Task directions - After finding the line containing "(forall size rounds" below, please output that line and each following one through the line containing "repeat constructor.", exactly as written.

Provided entries -

Lemma script_sizes r : Forall (saves_sized r) (routine_script P r).
Proof.
  destruct r; unfold routine_script; try unfold board_script; cbv zeta;
    repeat constructor; save_sized.
Qed.

Lemma routine_paths r :
  same_elements (saved_paths (routine_script P r)) (routine_files r).
Proof. destruct r; split; compute_done. Qed.

Lemma routine_paths_NoDup r : NoDup (saved_paths (routine_script P r)).
Proof. destruct r; compute_done. Qed.

Lemma routine_files_NoDup r : NoDup (routine_files r).
Proof. destruct r; compute_done. Qed.

Lemma NoDup_fst_unique {A B} (l : list (A * B)) x y1 y2 :
  NoDup (map fst l) -> (x, y1) ∈ l -> (x, y2) ∈ l -> y1 = y2.
Proof.
  induction l as [|[a b] l IH]; simpl; intros Hnd H1 H2; [inversion H1|].
  apply NoDup_cons in Hnd as [Hnotin Hnd].
  assert (forall y, (a, y) ∈ l -> False) as Hno.
  { intros y Hy. apply Hnotin. apply list_elem_of_fmap. exists (a, y). auto. }
  apply elem_of_cons in H1 as [[= -> ->]|H1];
    apply elem_of_cons in H2 as [[= ->]|H2]; subst.
  - reflexivity.
  - destruct (Hno _ H2).
  - destruct (Hno _ H1).
  - apply IH; assumption.
Qed.

Lemma saved_paths_elem (s : list fs_op) p :
  p ∈ saved_paths s <-> exists o, SaveOf o p ∈ s.
Proof.
  unfold saved_paths. rewrite list_elem_of_omap. split.
  - intros ([d|o f|g] & Hin & Heq); try discriminate.
    injection Heq as ->. eauto.
  - intros (o & Hin). exists (SaveOf o p). auto.
Qed.

Lemma routine_files_saved r p :
  p ∈ routine_files r <-> p ∈ saved_paths (routine_script P r).
Proof.
  destruct (routine_paths r) as [H1 H2].
  rewrite Forall_forall in H1, H2. split; auto.
Qed.

(** What a routine that returns leaves behind: every file of its table
    holds an image of the size of the table, the disk has accepted each
    one, and no other file has changed. *)
Lemma routine_Ok r (w w' : world) :
  run_routine P r w = (Ok tt, w') ->
  (forall p dims, (p, dims) ∈ expected_sizes r ->
     exists im, w_files w' !! p = Some im /\ im_size im = dims
                /\ disk_accepts P p = true)
  /\ (forall p, p ∉ routine_files r -> w_files w' !! p = w_files w !! p).
Proof.
  rewrite run_routine_exec. intros Hexec. split.
  - intros p dims Hin.
    assert (p ∈ routine_files r) as Hp.
    { unfold routine_files. apply list_elem_of_fmap. exists (p, dims). auto. }
    apply routine_files_saved, saved_paths_elem in Hp as (o & Ho).
    pose proof (script_sizes r) as Hsz. rewrite Forall_forall in Hsz.
    destruct (Hsz _ Ho) as (im & -> & Hin').
    destruct (exec_Ok_saved _ _ _ Hexec (routine_paths_NoDup r) _ _ Ho)
      as [Hfile Hdisk].
    exists im. split; [|split; [|exact Hdisk]].
    + destruct (w_files w' !! p); [|discriminate].
      injection Hfile as ->. reflexivity.
    + eapply NoDup_fst_unique; [apply (routine_files_NoDup r) | exact Hin' | exact Hin].
  - intros p Hp. eapply exec_files_frame; [exact Hexec|].
    intros Hin. apply Hp. apply routine_files_saved. exact Hin.
Qed.

(** ** Font lookup never fails (C6) *)

(** Before any font is looked up, a piece or a launch screen of a negative
    size is refused by [Image.new]. *)
Lemma negative_size_refused :
  (forall size char colour,
     size < 0 ->
     create_traditional_piece P size char colour = Raise ValueError
     /\ create_modern_piece P size char colour = Raise ValueError)
  /\ (forall width height,
        width < 0 \/ height < 0 -> launch_image P width height = Raise ValueError).
Proof.
  split.
  - intros size char colour Hsize.
    unfold create_traditional_piece, create_modern_piece.
    rewrite !new_image_negative by (left; exact Hsize). split; reflexivity.
  - intros width height Hneg. unfold launch_image.
    rewrite new_image_negative by exact Hneg. reflexivity.
Qed.

(** C6: font lookup is total.  Each of the text-drawing routines (the app
    icon, the traditional and the modern piece, the launch screen with its
    two lookups) tries its font paths in order and takes the first that is
    there and loads, and the default font when none does; whatever files
    exist and whatever [truetype] raises, the lookup yields a font, and on a
    canvas that [Image.new] accepts (no negative side) the routine's image
    is produced: nothing is raised out of the lookup.  For a negative size
    it is [Image.new] that raises [ValueError], before any font is looked
    up. *)
Theorem C6_font_lookup_total :
  app_icon_font P
  = Ok (font_or_default P false
          [ "/System/Library/Fonts/STHeiti Light.ttc";
            "/System/Library/Fonts/PingFang.ttc" ] 240)
  /\ (forall font_size,
        resolve_font P font_size
        = Ok (font_or_default P true
                [ "/System/Library/Fonts/STHeiti Light.ttc";
                  "/System/Library/Fonts/PingFang.ttc";
                  "/System/Library/Fonts/Hiragino Sans GB.ttc" ] font_size))
  /\ launch_name_font P
     = Ok (font_or_default P false
             [ "/System/Library/Fonts/SFProDisplay-Semibold.otf";
               "/System/Library/Fonts/Helvetica.ttc" ] 36)
  /\ (exists im, app_icon_image P = Ok im)
  /\ (forall size char colour,
        0 <= size ->
        exists im, create_traditional_piece P size char colour = Ok im)
  /\ (forall size char colour,
        0 <= size ->
        exists im, create_modern_piece P size char colour = Ok im)
  /\ (forall width height,
        0 <= width -> 0 <= height ->
        exists im, launch_image P width height = Ok im)
  /\ (forall size char colour,
        size < 0 ->
        create_traditional_piece P size char colour = Raise ValueError
        /\ create_modern_piece P size char colour = Raise ValueError)
  /\ (forall width height,
        width < 0 \/ height < 0 -> launch_image P width height = Raise ValueError).
Proof.
  split; [apply app_icon_font_total|].
  split; [apply resolve_font_total|].
  split; [apply launch_name_font_total|].
  split; [destruct app_icon_image_total as (im & H & _); eauto|].
  split; [intros size char colour Hsize;
          destruct (create_traditional_piece_total size char colour Hsize)
            as (im & H & _);
          eauto|].
  split; [intros size char colour Hsize;
          destruct (create_modern_piece_total size char colour Hsize) as (im & H & _);
          eauto|].
  split; [|exact negative_size_refused].
  intros width height Hwidth Hheight.
  destruct (launch_image_total width height Hwidth Hheight) as (im & H & _). eauto.
Qed.

(** ** Colour components are bytes (C10) *)

Lemma clamp_byte color_var c : byte_range (clamp color_var c).
Proof. unfold byte_range, clamp. lia. Qed.

Lemma wood_grain_line_in_range size g :
  op_in_range (fst (wood_grain_line P size g)).
Proof.
  unfold wood_grain_line.
  destruct (randint P 0 (size - 1) g) as [x g1].
  destruct (randint P 0 (size - 1) g1) as [y g2].
  destruct (randint P 20 100 g2) as [len g3].
  destruct (randint P (-20) 20 g3) as [color_var g4].
  constructor; [|constructor]. simpl. auto using clamp_byte.
Qed.

Lemma wood_grain_in_range size rounds (im : image) g :
  Forall op_in_range (im_ops im) ->
  Forall op_in_range (im_ops (fst (wood_grain P size rounds im g))).
Proof.
  revert im g. induction rounds as [|rounds IH]; intros im g Him; simpl.
  - exact Him.
  - pose proof (wood_grain_line_in_range size g) as Hop.
    destruct (wood_grain_line P size g) as [op g']. apply IH. simpl.
    apply Forall_app. split; [exact Him | constructor; [exact Hop | constructor]].
Qed.

(** C10: every colour component the script computes is a byte.  The
    wood-grain channels are clamped to [0, 255] whatever [color_var] is
    drawn, so every line of the grain is in range whatever the generator
    does; the alphas of the selection rings are 10, 14, .., 46 and those of
    the check-warning rings 25, 40, .., 85; the gradient of the app icon and
    the two remaining overlays are in range too. *)
Theorem C10_color_components_in_range :
  (forall color_var c, byte_range (clamp color_var c))
  /\ (forall size rounds m sz c g,
        Forall op_in_range
          (im_ops (fst (wood_grain P size rounds (Image_new m sz c) g))))
  /\ alphas (font:=font) (selection_image 256)
     = [10; 14; 18; 22; 26; 30; 34; 38; 42; 46]
  /\ Forall (fun a => 10 <= a <= 46) (alphas (font:=font) (selection_image 256))
  /\ Forall op_in_range (im_ops (font:=font) (selection_image 256))
  /\ alphas (font:=font) (check_warning_image 256) = [25; 40; 55; 70; 85]
  /\ Forall (fun a => 25 <= a <= 85) (alphas (font:=font) (check_warning_image 256))
  /\ Forall op_in_range (im_ops (font:=font) (check_warning_image 256))
  /\ Forall op_in_range (map (gradient_line (font:=font) 1024) (range 1024))
  /\ Forall op_in_range (im_ops (font:=font) (move_dot_image 256))
  /\ Forall op_in_range (im_ops (font:=font) (last_move_image 256)).
Proof.
  assert (forall im : image,
            Forall (fun op => Forall (fun c => bool_decide (color_in_range c))
                                (op_colors op)) (im_ops im) ->
            Forall op_in_range (im_ops im)) as Hdec.
  { intros im Him. eapply Forall_impl; [exact Him|]. intros op Hop.
    eapply Forall_impl; [exact Hop|]. intros c. apply bool_decide_unpack. }
  split; [apply clamp_byte|].
  split; [intros; apply wood_grain_in_range; constructor|].
  split; [reflexivity|].
  split; [compute_done|].
  split; [apply Hdec; compute_done|].
  split; [reflexivity|].
  split; [compute_done|].
  split; [apply Hdec; compute_done|].
  split; [|split; apply Hdec; compute_done].
  apply Forall_forall. intros op (y & -> & Hy)%list_elem_of_fmap.
  apply elem_of_seqZ in Hy.
  unfold gradient_line, op_in_range, int_Q. simpl.
  repeat constructor.
  all: try (apply Z.quot_pos; lia).
  all: apply Z.quot_le_upper_bound; lia.
Qed.

(** ** The icon set (C3, C9) *)

Lemma iconset_paths_NoDup (dir : path) (name : string) :
  NoDup (map (fun label => os_path_join dir (name +:+ "_" +:+ label +:+ ".png"))
           iconset_labels).
Proof.
  change (NoDup (map (fun s => os_path_join dir (name +:+ "_" +:+ s))
                   (map (fun label => label +:+ ".png") iconset_labels))).
  apply NoDup_fmap_2; [|compute_done].
  intros s1 s2 Heq. unfold os_path_join in Heq.
  apply app_inv_head in Heq. injection Heq as Heq.
  apply (String.app_inj name) in Heq. apply (String.app_inj "_") in Heq.
  exact Heq.
Qed.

Result for this exercise -
  /\ (forall size rounds m sz c g,
        Forall op_in_range
          (im_ops (fst (wood_grain P size rounds (Image_new m sz c) g))))
  /\ alphas (font:=font) (selection_image 256)
     = [10; 14; 18; 22; 26; 30; 34; 38; 42; 46]
  /\ Forall (fun a => 10 <= a <= 46) (alphas (font:=font) (selection_image 256))
  /\ Forall op_in_range (im_ops (font:=font) (selection_image 256))
  /\ alphas (font:=font) (check_warning_image 256) = [25; 40; 55; 70; 85]
  /\ Forall (fun a => 25 <= a <= 85) (alphas (font:=font) (check_warning_image 256))
  /\ Forall op_in_range (im_ops (font:=font) (check_warning_image 256))
  /\ Forall op_in_range (map (gradient_line (font:=font) 1024) (range 1024))
  /\ Forall op_in_range (im_ops (font:=font) (move_dot_image 256))
  /\ Forall op_in_range (im_ops (font:=font) (last_move_image 256)).
Proof.
  assert (forall im : image,
            Forall (fun op => Forall (fun c => bool_decide (color_in_range c))
                                (op_colors op)) (im_ops im) ->
            Forall op_in_range (im_ops im)) as Hdec.
  { intros im Him. eapply Forall_impl; [exact Him|]. intros op Hop.
    eapply Forall_impl; [exact Hop|]. intros c. apply bool_decide_unpack. }
  split; [apply clamp_byte|].
  split; [intros; apply wood_grain_in_range; constructor|].
  split; [reflexivity|].
  split; [compute_done|].
  split; [apply Hdec; compute_done|].
  split; [reflexivity|].
  split; [compute_done|].
  split; [apply Hdec; compute_done|].
  split; [|split; apply Hdec; compute_done].
  apply Forall_forall. intros op (y & -> & Hy)%list_elem_of_fmap.
  apply elem_of_seqZ in Hy.
  unfold gradient_line, op_in_range, int_Q. simpl.
  repeat constructor.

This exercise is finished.